(** X19.  An error of the source stream ends the response with an error:
    it is logged, and unless the pass-through is destroyed, which it is after
    a cancellation, it is emitted on the pass-through as
    [ytdl stream error: ] and its message, logged there, and given to the
    response stream.  When the pass-through is destroyed the error is logged
    and goes no further. *)
Theorem X19_source_error_reaches_the_response
        (fuel : nat) (message : jsstring) (w' : oracle ev) :
  trace w' (deliver (S (S fuel))
              (registered (trace w (GET validateID toLowerCase request)))
              source (failed message None None)) =
  console error (lit "ytdl stream error for videoId " ++ id ++
                 lit " (this might be before or during ffmpeg processing):")
  :: destroyed output
  :: if w' (destroyed output) then []
     else [emit_error output (lit "ytdl stream error: " ++ message);
           console error (lit "Error in ffmpegOutputPassThrough for videoId " ++ id ++
                          lit ":");
           controller_error (lit "ytdl stream error: " ++ message)].
Proof.
  rewrite registered_listeners. emit. step.
  destruct (w' (destroyed output)); emit; step; reflexivity.
Qed.

(** X20.  An error of the command ends the response with an error: it is
    logged, with a line for its standard output and one for its standard
    error when they are not empty, and unless the pass-through is destroyed
    it is emitted on the pass-through as [FFmpeg processing failed: ], its
    message, [. FFmpeg stderr: ] and the standard error, logged there, and
    given to the response stream. *)
Theorem X20_command_error_reaches_the_response
        (fuel : nat) (message : jsstring) (stdout stderr : option jsstring)
        (w' : oracle ev) :
  trace w' (deliver (S (S fuel))
              (registered (trace w (GET validateID toLowerCase request)))
              command (failed message stdout stderr)) =
  [console error (lit "FFmpeg error during processing for videoId " ++ id ++ lit ":")] ++
  (if falsy stdout then [] else [console error (lit "FFmpeg stdout:")]) ++
  (if falsy stderr then [] else [console error (lit "FFmpeg stderr:")]) ++
  destroyed output
  :: if w' (destroyed output) then []
     else [emit_error output (lit "FFmpeg processing failed: " ++ message ++
                              lit ". FFmpeg stderr: " ++ print stderr);
           console error (lit "Error in ffmpegOutputPassThrough for videoId " ++ id ++
                          lit ":");
           controller_error (lit "FFmpeg processing failed: " ++ message ++
                             lit ". FFmpeg stderr: " ++ print stderr)].
Proof.
  rewrite registered_listeners. emit. step.
  destruct (falsy stdout); destruct (falsy stderr); emit; step;
    destruct (w' (destroyed output)); emit; step; reflexivity.
Qed.

Lemma first_chunk_logged (fuel : nat) (chunk : buffer) (w' : oracle ev) :
  run w' (deliver (S fuel) (registered (trace w (GET validateID toLowerCase request)))
                  source (data chunk)) =
  (without (registered (trace w (GET validateID toLowerCase request)))
           {| rid := 1; target := source; event := "data"; only_once := true;
              callback := log_first_chunk id |},
   [console log (lit "ytdl stream for videoId " ++ id ++
                 lit " produced its first chunk of data, size: " ++
                 print_length chunk)]).
Proof. rewrite registered_listeners. emit. reflexivity. Qed.

Lemma without_first_chunk_log :
  without (registered (trace w (GET validateID toLowerCase request)))
          {| rid := 1; target := source; event := "data"; only_once := true;
             callback := log_first_chunk id |} =
  [ {| rid := 0; target := source; event := "readable"; only_once := true;
       callback := log_readable id |};
    {| rid := 2; target := source; event := "error"; only_once := false;
       callback := log_stream_error id |};
    {| rid := 3; target := command; event := "start"; only_once := false;
       callback := log_start id |};
    {| rid := 4; target := command; event := "codecData"; only_once := false;
       callback := log_codecData id |};
    {| rid := 5; target := command; event := "progress"; only_once := false;
       callback := log_progress id |};
    {| rid := 6; target := command; event := "error"; only_once := false;
       callback := report_ffmpeg_error id output |};
    {| rid := 7; target := command; event := "end"; only_once := false;
       callback := log_end id |};
    {| rid := 8; target := output; event := "data"; only_once := false;
       callback := enqueue_chunk |};
    {| rid := 9; target := output; event := "end"; only_once := false;
       callback := close_controller id |};
    {| rid := 10; target := output; event := "error"; only_once := false;
       callback := error_controller id |};
    {| rid := 11; target := source; event := "error"; only_once := false;
       callback := forward_stream_error output |} ].
Proof. rewrite registered_listeners. reflexivity. Qed.

Lemma later_chunk_silent (fuel : nat) (chunk : buffer) (w' : oracle ev) :
  run w' (deliver (S fuel)
            (without (registered (trace w (GET validateID toLowerCase request)))
                     {| rid := 1; target := source; event := "data"; only_once := true;
                        callback := log_first_chunk id |})
            source (data chunk)) =
  (without (registered (trace w (GET validateID toLowerCase request)))
           {| rid := 1; target := source; event := "data"; only_once := true;
              callback := log_first_chunk id |},
   []).
Proof. rewrite without_first_chunk_log. emit. reflexivity. Qed.

(** X21.  The first chunk of the source stream is logged with its size,
    and only the first: the listener is registered with [once], and for the
    chunks that follow nothing is called. *)
Theorem X21_first_chunk_logged_once
        (fuel : nat) (chunk : buffer) (chunks : list buffer) (w' : oracle ev) :
  trace w' (deliver_all (S fuel)
              (registered (trace w (GET validateID toLowerCase request)))
              (map (fun c => (source, data c)) (chunk :: chunks))) =
  [console log (lit "ytdl stream for videoId " ++ id ++
                lit " produced its first chunk of data, size: " ++
                print_length chunk)].
Proof.
  cbn [map deliver_all].
  rewrite (trace_after w' _ _ (first_chunk_logged fuel chunk w')).
  replace (trace w' (deliver_all (S fuel) _ (map (fun c => (source, data c)) chunks)))
    with (@nil ev_op); [reflexivity |].
  symmetry. induction chunks as [| c chunks IH]; [reflexivity |].
  cbn [map deliver_all].
  rewrite (trace_after w' _ _ (later_chunk_silent fuel c w')). exact IH.
Qed.

(** X22.  Apart from errors, nothing that occurs on the source stream or
    on the command reaches the response stream: whether the source becomes
    readable or has data, or the command starts, reports its codecs, its
    progress or its end, the listeners only log. *)
Theorem X22_other_events_only_log (fuel : nat) (what : occurrence) (w' : oracle ev) :
  event_of what <> "error"%string ->
  forallb WiringCalls.is_console
          (trace w' (deliver (S fuel)
                       (registered (trace w (GET validateID toLowerCase request)))
                       source what)) = true /\
  forallb WiringCalls.is_console
          (trace w' (deliver (S fuel)
                       (registered (trace w (GET validateID toLowerCase request)))
                       command what)) = true.
Proof.
  intros Hwhat. rewrite registered_listeners.
  destruct what as [| chunk | message stdout stderr | commandLine | audio video
                    | timemark percent |];
    cbn [event_of] in Hwhat; try congruence; emit; try (split; reflexivity).
  destruct timemark as [[| c mark] |]; destruct percent as [printed |];
    split; reflexivity.
Qed.

End Streaming.
End WiringFacts.

(* ================================================================== *)
(** ** The further properties on the sample worlds *)
(* ================================================================== *)

Module MoreExamples.
Lemma request_quiet (c c' : nat) (w : World) :
  dormant c w -> quiet c w (request host c' w).
Proof.
  intros Hd. destruct (instances w !! c') as [i|] eqn:Hi;
    [|unfold request; by rewrite Hi].
  assert (quiet c w (fetch_called c' i w)) as Hq.
  { split; [done|]. simpl. rewrite about_app. simpl. by rewrite app_nil_r. }
  destruct (fetch_throws host (IProps.src (props i))) as [e|] eqn:Hf.
  - destruct (request_throws host c' w i e Hi Hf) as [-> _].
    eapply quiet_trans; [exact Hq|].
    apply handleError_quiet. by eapply quiet_dormant.
  - unfold request. rewrite Hi, Hf.
    destruct Hq as [Hq1 Hq2]. split; [by destruct (IProps.cacheRequests _)|].
    rewrite <- Hq2. by destruct (IProps.cacheRequests _).
Qed.

Lemma load_quiet (c c' : nat) (w : World) :
  dormant c w -> quiet c w (load host c' w).
Proof.
  intros Hd. destruct (decide (c' = c)) as [->|Hne].
  - destruct Hd as (i & Hi & Ha & _). by rewrite (load_inactive host c w i Hi Ha).
  - unfold load. destruct (instances w !! c') as [i|]; [|done].
    destruct (isActive i); [|done].
    assert (quiet c w (setState host c' loading_state w)) as H1
      by (apply (quiet_others c c');
            [done|apply setState_touches|apply setState_extends]).
    unfold loading_state in H1.
    set (w1 := setState host c' _ w) in *.
    pose proof (quiet_dormant c w w1 H1 Hd) as Hd1.
    eapply quiet_trans; [exact H1|].
    destruct (if IProps.cacheRequests (props i) then _ else None) as [cache|].
    + destruct (IStorageItem.status cache); try done.
      by apply handleLoad_quiet.
    + destruct (inlineSrc _) as [s| |].
      * destruct (truthy s); [by apply handleLoad_quiet|by apply request_quiet].
      * by apply request_quiet.
      * split; [done|]. simpl. rewrite about_app. simpl. by rewrite app_nil_r.
Qed.
(** ** Blocks with fewer than two parts *)

(** C10: a balanced block whose inner text, the outer parentheses removed
    and trimmed, has fewer than two whitespace-separated parts is skipped:
    the extraction goes on after the block with the results it had, so the
    block adds nothing to them; when no further block follows, the results
    are handed back as they were. *)
Theorem extract_defblocks_skips_short_block content block_type idx results
    found expr_string next_idx :
  find content (LPAREN :: block_type) idx = Some found →
  find_top_level_expression content found = inr (Some expr_string, next_idx) →
  length (split_None_1 (strip (slice_1_m1 (strip expr_string)))) < 2 →
  extract_from content block_type idx results
  = extract_from content block_type next_idx results
  ∧ (find content (LPAREN :: block_type) next_idx = None →
     extract_from content block_type idx results = results).
Proof.
  intros Hfind Hscan Hparts.
  assert (extract_from content block_type idx results
          = extract_from content block_type next_idx results) as Heq.
  { pose proof (find_Some_lookup _ _ _ _ _ Hfind) as Hparen.
    pose proof (find_top_level_expression_at_open content found Hparen) as H.
    rewrite Hscan in H. destruct H as (k & -> & Hk & _).
    apply find_Some in Hfind as Hle. destruct Hle as [Hle _].
    apply lookup_lt_Some in Hparen as Hlt.
    apply (inj Some).
    rewrite <- (extract_from_loop content block_type idx results
                  (S (length content - idx))) by lia.
    cbn [extract_loop]. rewrite Hfind, Hscan.
    destruct (split_None_1 (strip (slice_1_m1 (strip expr_string))))
      as [|kw [|p1 parts]]; [| |simpl in Hparts; lia];
      apply extract_from_loop; lia. }
  split; [done|]. intros Hnone. rewrite Heq.
  apply (inj Some).
  rewrite <- (extract_from_loop content block_type next_idx results
                (S (length content - next_idx))) by lia.
  cbn [extract_loop]. by rewrite Hnone.
Qed.

Lemma extract_defblocks_skips_short_block_witness :
  extract_from (py "(defsrc) (defsrc a b)") (py "defsrc") 0 []
  = extract_from (py "(defsrc) (defsrc a b)") (py "defsrc") 8 []
  ∧ (find (py "(defsrc) (defsrc a b)") (LPAREN :: py "defsrc") 8 = None →
     extract_from (py "(defsrc) (defsrc a b)") (py "defsrc") 0 [] = []).
Proof.
  apply (extract_defblocks_skips_short_block
           (py "(defsrc) (defsrc a b)") (py "defsrc") 0 [] 0 (py "(defsrc)") 8).
  - reflexivity.
  - reflexivity.
  - vm_compute. lia.
Defined.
——
From the lines above, copy those that contain the word "buffer".

Lemma first_chunk_logged (fuel : nat) (chunk : buffer) (w' : oracle ev) :
Lemma later_chunk_silent (fuel : nat) (chunk : buffer) (w' : oracle ev) :
        (fuel : nat) (chunk : buffer) (chunks : list buffer) (w' : oracle ev) :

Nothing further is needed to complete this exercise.